Opera by Ottorino Respighi

Semirâma is an opera in three acts by Ottorino Respighi to a libretto by Alessandro Cerè based on Voltaire's 1748 play Sémiramis, the same subject used for Rossini's Semiramide. Semirâma premiered on 20 November 1910 at the Teatro Comunale di Bologna. The première obtained a great success, with several calls for the composer and the singers.

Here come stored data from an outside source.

(** X1. Sync keeps the store consistent: whatever the folder holds and
    however the pass ends, row ids stay distinct in both tables and
    slugs stay distinct. *)
Theorem sync_keeps_store_consistent
  (c : clock) (folder : folder_state) (db : database) :
  consistent db ->
  consistent (fst (sync_beats_from_folder c folder db)).
Proof.
  intros Hc.
  destruct (sync_cases c folder db)
    as [[_ E] | [[e E] | (entries & conn' & _ & Hloop & E)]];
    rewrite E; cbn [fst]; try exact Hc.
  now apply (sync_loop_consistent _ _ _ _ _ Hloop).
Qed.

Lemma sync_keeps_store_consistent_witness :
  consistent
    (fst (sync_beats_from_folder (steady 4)
            (FolderListing ["b.wav"; "A.mp3"; "b.wav"])
            (mkDatabase
               [mkBeat 7 "a" "a" None None None None "a.mp3" "mp3" 1] 3 [] 0))).
Proof.
  apply sync_keeps_store_consistent.
  repeat split; cbn; repeat constructor; intros [].
Defined.

(** X2. [add_beat] keeps the store consistent, whether the insert
    succeeds or is refused; and an insert that is refused changes
    nothing. *)
Theorem add_beat_keeps_store_consistent
  (now : Z) (title slug description genre : option string)
  (bpm duration : option Z) (file_name file_type : option string)
  (db : database) :
  consistent db ->
  let result :=
    add_beat now title slug description genre bpm duration file_name
      file_type db in
  consistent (fst result)
  /\ (forall e, snd result = inl e -> fst result = db).
Proof.
  intros Hc result. subst result.
  unfold add_beat, with_connection, bind, insert_beat. cbn [connect pending].
  destruct (negb (binds_int bpm && binds_int duration));
    [split; [exact Hc | reflexivity]|].
  destruct title as [t|], slug as [s|], file_name as [fn|], file_type as [ft|];
    cbn; try (split; [exact Hc | reflexivity]).
  destruct (slug_taken s (beats db)) eqn:Es; cbn;
    [split; [exact Hc | reflexivity]|].
  split; [|intros e H; discriminate H].
  destruct Hc as (Hid & Hslug & Hinq). unfold consistent; cbn.
  rewrite !map_app; cbn. repeat split.
  - apply NoDup_snoc; [exact Hid | apply next_rowid_fresh].
  - apply NoDup_snoc; [exact Hslug | now apply slug_not_taken].
  - exact Hinq.
Qed.

Lemma add_beat_keeps_store_consistent_witness :
  let db := mkDatabase
              [mkBeat 1 "a" "a" None None None None "x.mp3" "mp3" 5] 1 [] 0 in
  consistent
    (fst (add_beat 9 (Some "b") (Some "b") None None (Some 90) None
            (Some "x.mp3") (Some "mp3") db))
  /\ fst (add_beat 9 (Some "b") (Some "a") None None None None
            (Some "y.mp3") (Some "mp3") db) = db.
Proof.
  intros db.
  assert (Hc : consistent db)
    by (repeat split; cbn; repeat constructor; intros []).
  split.
  - apply (add_beat_keeps_store_consistent 9 (Some "b") (Some "b") None None
             (Some 90) None (Some "x.mp3") (Some "mp3") db Hc).
  - destruct (add_beat_keeps_store_consistent 9 (Some "b") (Some "a") None
                None None None (Some "y.mp3") (Some "mp3") db Hc) as [_ H].
    apply (H (IntegrityError (Unique "beats.slug"))). reflexivity.
Defined.

(** ** When a pass commits *)

Section Collision.

Lemma cataloged_false_with_row (f : string) (conn : connection) (row : Beat) :
  cataloged f (pending (with_row conn row)) = false ->
  cataloged f (pending conn) = false /\ beat_file_name row <> f.
Proof.
  rewrite cataloged_with_row. intros H.
  apply orb_false_iff in H as [H1 H2]. split; [exact H1|].
  now apply String.eqb_neq.
Qed.

Lemma sync_loop_no_collision (files : list string) :
  forall c conn,
    no_collision files (pending conn) ->
    exists conn', sync_loop c files conn = (conn', inr tt).
Proof.
  induction files as [|g rest IH]; intros c conn [Hfree Hone];
    [now exists conn|].
  rewrite sync_loop_cons.
  destruct (cataloged g (pending conn)) eqn:Ec.
  - apply IH. split.
    + intros f Hf. apply Hfree. now right.
    + intros f h Hf Hh. apply Hone; now right.
  - rewrite (Hfree g (or_introl eq_refl) Ec).
    apply IH. split.
    + intros f Hf Hc.
      apply cataloged_false_with_row in Hc as [Hc Hne].
      cbn [derived_row beat_file_name] in Hne.
      rewrite slug_taken_with_row. cbn [derived_row beat_slug].
      rewrite (Hfree f (or_intror Hf) Hc). cbn [orb].
      apply String.eqb_neq. intros Hs. apply Hne.
      apply Hone; auto; [now left | now right].
    + intros f h Hf Hh Hcf Hch.
      apply cataloged_false_with_row in Hcf as [Hcf _].
      apply cataloged_false_with_row in Hch as [Hch _].
      apply Hone; auto; now right.
Qed.

Lemma sync_loop_success_no_collision (files : list string) (c : clock)
  (conn conn' : connection) :
  sync_loop c files conn = (conn', inr tt) ->
  no_collision files (pending conn).
Proof.
  intros H. split.
  - intros f Hf Hc.
    destruct (slug_taken (slug_of f) (beats (pending conn))) eqn:Es;
      [|reflexivity].
    destruct (sync_loop_slug_conflict files c conn f Hf Hc Es) as [k E].
    rewrite E in H. discriminate H.
  - intros f g Hf Hg Hcf Hcg Hs.
    destruct (string_dec f g) as [E|N]; [exact E|].
    destruct (sync_loop_twin_slugs files c conn f g Hf Hg N Hcf Hcg Hs)
      as [k E].
    rewrite E in H. discriminate H.
Qed.

Lemma sync_loop_error_is_slug_conflict (files : list string) :
  forall c conn conn' e,
    sync_loop c files conn = (conn', inl e) ->
    e = IntegrityError (Unique "beats.slug").
Proof.
  induction files as [|g rest IH]; intros c conn conn' e H;
    [discriminate H|].
  rewrite sync_loop_cons in H.
  destruct (cataloged g (pending conn)); [now apply (IH _ _ _ _ H)|].
  destruct (slug_taken _ _);
    [now injection H as _ <- | now apply (IH _ _ _ _ H)].
Qed.

End Collision.

(** X3. A pass over a folder that can be listed, whose audio names are
    ASCII and for whose inserts the id counter has room, commits exactly
    when no insert can conflict: every audio name that is not cataloged
    has a slug the store does not hold, and no two such names share a
    slug.  Otherwise the pass ends on the slug conflict and changes
    nothing. *)
Theorem sync_commits_iff_no_collision
  (c : clock) (entries : list string) (db : database) :
  (forall f, In f entries -> is_audio_file f = true -> is_ascii f = true) ->
  next_beat_id db + Z.of_nat (List.length entries) <= int64_max ->
  let after := sync_beats_from_folder c (FolderListing entries) db in
  (snd after = Synced (List.length (filter is_audio_file entries))
   <-> no_collision (filter is_audio_file entries) db)
  /\ (snd after = Synced (List.length (filter is_audio_file entries))
      \/ after = (db, ErrorSyncing (IntegrityError (Unique "beats.slug")))).
Proof.
  intros _ _ after. subst after.
  destruct (sync_loop c (filter is_audio_file entries) (connect db))
    as [conn' [e|[]]] eqn:Hloop.
  - rewrite (sync_listing_failed _ _ _ _ _ Hloop). cbn [snd].
    assert (Hno : ~ no_collision (filter is_audio_file entries) db).
    { intros Hn.
      destruct (sync_loop_no_collision _ c (connect db) Hn) as [k E].
      rewrite E in Hloop. discriminate Hloop. }
    split; [split; [intros H; discriminate H | intros H; contradiction]|].
    right. now rewrite (sync_loop_error_is_slug_conflict _ _ _ _ _ Hloop).
  - rewrite (sync_listing_committed _ _ _ _ Hloop). cbn [snd].
    split; [|now left]. split; [intros _|reflexivity].
    apply (sync_loop_success_no_collision _ c (connect db) conn' Hloop).
Qed.

Lemma sync_commits_iff_no_collision_witness :
  snd (sync_beats_from_folder Z.of_nat
         (FolderListing ["a b.mp3"; "c.txt"; "d.ogg"]) empty_database)
  = Synced 2
  /\ ~ no_collision (filter is_audio_file ["a b.mp3"; "a_b.wav"]) empty_database.
Proof.
  destruct (sync_commits_iff_no_collision Z.of_nat
              ["a b.mp3"; "c.txt"; "d.ogg"] empty_database) as [[_ H1] _].
  { intros f Hf _. cbn [In] in Hf.
    repeat (destruct Hf as [<-|Hf]; [reflexivity|]). contradiction. }
  { vm_compute. intros E; discriminate E. }
  destruct (sync_commits_iff_no_collision Z.of_nat ["a b.mp3"; "a_b.wav"]
              empty_database) as [[_ H2] _].
  { intros f Hf _. cbn [In] in Hf.
    repeat (destruct Hf as [<-|Hf]; [reflexivity|]). contradiction. }
  { vm_compute. intros E; discriminate E. }
  split.
  - apply H1. split.
    + intros f _ _. reflexivity.
    + intros f g Hf Hg _ _ Hs. cbn in Hf, Hg.
      destruct Hf as [<-|[<-|[]]]; destruct Hg as [<-|[<-|[]]];
        first [reflexivity | vm_compute in Hs; discriminate Hs].
  - intros Hn. apply H2 in Hn. vm_compute in Hn. discriminate Hn.
Defined.

(** X4. The order in which the folder lists its entries does not
    matter: two listings with the same entries end alike (both commit
    or both fail), and after them every file name has the same number
    of rows. *)
Theorem sync_listing_order_irrelevant
  (c : clock) (entries entries' : list string) (db : database) :
  Permutation entries entries' ->
  let after := sync_beats_from_folder c (FolderListing entries) db in
  let after' := sync_beats_from_folder c (FolderListing entries') db in
  snd after = snd after'
  /\ forall f,
       List.length (rows_named f (fst after))
       = List.length (rows_named f (fst after')).
Proof.
  intros Hp after after'.
  assert (Hin : forall f, In f (filter is_audio_file entries)
                          <-> In f (filter is_audio_file entries')).
  { intros f. rewrite !filter_In. split; intros [H1 H2]; split; auto.
    - now apply (Permutation_in _ Hp).
    - now apply (Permutation_in _ (Permutation_sym Hp)). }
  assert (Hlen : List.length (filter is_audio_file entries)
                 = List.length (filter is_audio_file entries')).
  { clear Hin after after'. induction Hp; cbn [filter].
    - reflexivity.
    - destruct (is_audio_file x); cbn [List.length]; congruence.
    - destruct (is_audio_file x), (is_audio_file y); reflexivity.
    - congruence. }
  assert (Hcol : no_collision (filter is_audio_file entries) db
                 <-> no_collision (filter is_audio_file entries') db).
  { unfold no_collision. split; intros [H1 H2]; split.
    - intros f Hf. apply H1. now apply Hin.
    - intros f g Hf Hg. apply H2; now apply Hin.
    - intros f Hf. apply H1. now apply Hin.
    - intros f g Hf Hg. apply H2; now apply Hin. }
  subst after after'.
  destruct (sync_loop c (filter is_audio_file entries) (connect db))
    as [c1 [e1|[]]] eqn:L1;
    destruct (sync_loop c (filter is_audio_file entries') (connect db))
      as [c2 [e2|[]]] eqn:L2.
  - rewrite (sync_listing_failed _ _ _ _ _ L1),
      (sync_listing_failed _ _ _ _ _ L2). cbn [fst snd].
    rewrite (sync_loop_error_is_slug_conflict _ _ _ _ _ L1),
      (sync_loop_error_is_slug_conflict _ _ _ _ _ L2). now split.
  - exfalso.
    apply sync_loop_success_no_collision in L2. apply Hcol in L2.
    destruct (sync_loop_no_collision _ c (connect db) L2) as [k E].
    rewrite E in L1. discriminate L1.
  - exfalso.
    apply sync_loop_success_no_collision in L1. apply Hcol in L1.
    destruct (sync_loop_no_collision _ c (connect db) L1) as [k E].
    rewrite E in L2. discriminate L2.
  - rewrite (sync_listing_committed _ _ _ _ L1),
      (sync_listing_committed _ _ _ _ L2). cbn [fst snd].
    split; [now rewrite Hlen|]. intros f.
    destruct (sync_loop_counts _ _ _ _ L1 f) as [A1 B1].
    destruct (sync_loop_counts _ _ _ _ L2 f) as [A2 B2].
    destruct (in_dec string_dec f (filter is_audio_file entries)) as [Hf|Hf].
    + rewrite (A1 Hf), (A2 (proj1 (Hin f) Hf)). reflexivity.
    + rewrite (B1 Hf). rewrite B2; [reflexivity|].
      intros H. apply Hf. now apply Hin.
Qed.

Lemma sync_listing_order_irrelevant_witness :
  snd (sync_beats_from_folder (steady 2) (FolderListing ["a.mp3"; "b.wav"]) empty_database)
  = snd (sync_beats_from_folder (steady 2) (FolderListing ["b.wav"; "a.mp3"]) empty_database).
Proof.
  apply (sync_listing_order_irrelevant (steady 2) ["a.mp3"; "b.wav"] ["b.wav"; "a.mp3"]
           empty_database).
  apply perm_swap.
Defined.

(** ** What sync writes *)

(** X5. Sync writes nothing but plain beat rows: the inquiry table and
    its counter are untouched, and every row it adds has no description,
    genre, bpm or duration and carries a time the clock showed during
    the pass (each insert reads the time for itself). *)
Theorem sync_adds_only_plain_rows
  (c : clock) (folder : folder_state) (db : database) :
  let db' := fst (sync_beats_from_folder c folder db) in
  exclusive_inquiries db' = exclusive_inquiries db
  /\ inquiries_seq db' = inquiries_seq db
  /\ forall row,
       In row (beats db') -> ~ In row (beats db) ->
       beat_description row = None /\ beat_genre row = None
       /\ beat_bpm row = None /\ beat_duration row = None
       /\ exists i, beat_created_at row = c i.
Proof.
  intros db'. subst db'. split; [|split].
  - destruct (sync_cases c folder db)
      as [[_ E] | [[e E] | (entries & conn' & _ & Hloop & E)]];
      rewrite E; cbn [fst]; try reflexivity.
    now apply sync_loop_appends in Hloop as (_ & H & _).
  - destruct (sync_cases c folder db)
      as [[_ E] | [[e E] | (entries & conn' & _ & Hloop & E)]];
      rewrite E; cbn [fst]; try reflexivity.
    now apply sync_loop_appends in Hloop as (_ & _ & H & _).
  - intros row Hin Hnew.
    destruct (sync_new_row c folder db row Hin Hnew)
      as (rowid & i & f & entries & _ & -> & _).
    repeat split. now exists i.
Qed.

Lemma sync_adds_only_plain_rows_witness :
  let db := mkDatabase [] 0
              [mkInquiry 1 (SqlInteger 9) (SqlText "n") (SqlText "e@x.y")
                 (SqlText "1") "new" 3] 1 in
  let c := fun i => 100 + Z.of_nat i in
  let db' := fst (sync_beats_from_folder c (FolderListing ["a.mp3"; "b.wav"]) db) in
  exclusive_inquiries db' = exclusive_inquiries db
  /\ beats db'
     = [mkBeat 1 "a" "a" None None None None "a.mp3" "mp3" 100;
        mkBeat 2 "b" "b" None None None None "b.wav" "wav" 101]
  /\ exists i,
       beat_created_at
         (mkBeat 2 "b" "b" None None None None "b.wav" "wav" 101) = c i.
Proof.
  intros db c db'.
  destruct (sync_adds_only_plain_rows c (FolderListing ["a.mp3"; "b.wav"]) db)
    as (H1 & _ & H3).
  split; [exact H1|]. split; [vm_compute; reflexivity|].
  apply (H3 (mkBeat 2 "b" "b" None None None None "b.wav" "wav" 101)).
  - vm_compute. right; now left.
  - intros [].
Defined.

In this opera, which often exploits the exotic cues offered by the subject, it is possible to find influences of Salome by Richard Strauss.

==Roles==

Roles, voice types, premiere cast
| Role | Voice type | Premiere cast, 20 November 1910 Conductor: Rodolfo Ferrari |
|---|---|---|
| Semirâma, Queen of Babylon | soprano | Elsa Bland |
| Merôdach, Leader of Babylonian armies, Son of Nino and Semirâma | tenor | Giuseppe Borgatti |
| Falâsar, Tetrarch of Assyria | baritone | Edoardo Faticanti |
| Susiâna, Chaldean Princess | soprano | Maria Llacer-Casali |
| Ormus, Wizard in the temple of Baal | bass | Giulio Cirino |
| Satibara, Priestess in the temple of Baal | bass | Domenico Casadio |
| First slave of Semirâma | soprano |  |
| Second slave of Semirâma | soprano |  |

==Instrumentation==
Semirâma is scored for the following instruments:

piccolo, 2 flutes, 2 oboes, English horn, E-flat clarinet, 2 clarinets, 2 bassoons, double bassoon, 6 horns, 3 trumpets, 3 trombones, bass tuba, timpani, triangle, sistrum, cymbals, celesta, bass drum, xylophone, tam-tam, harp, strings

On stage: 2 oboes, harp, sistrum

==Synopsis==
Place: Babylon

===Act 1: The return===
An unknown but brave warrior, Merôdach, returns home after victorious combats. The queen Semirâma, lover of the tetrarch Falâsar, who several years before to conquer the woman had her husband killed and her son Ninya banished, becomes infatuated with the mysterious hero. Merôdach, after his arrival, meets Susiâna, a woman that was a close friend of his during their childhood. They remind their old friendship, but the passion of Semirâma looms over them.

===Act 2: The response===
Falâsar, afraid of losing Semirâma, consults the wizard Ormus. Semirâma announces clearly to Falâsar that she intends to marry Merôdach. Falâsar tries to convince Semirâma that Merôdach is her own son Ninya, returning from exile as a valiant soldier, but Semirâma does not believe him. The response of Ormus is ominous.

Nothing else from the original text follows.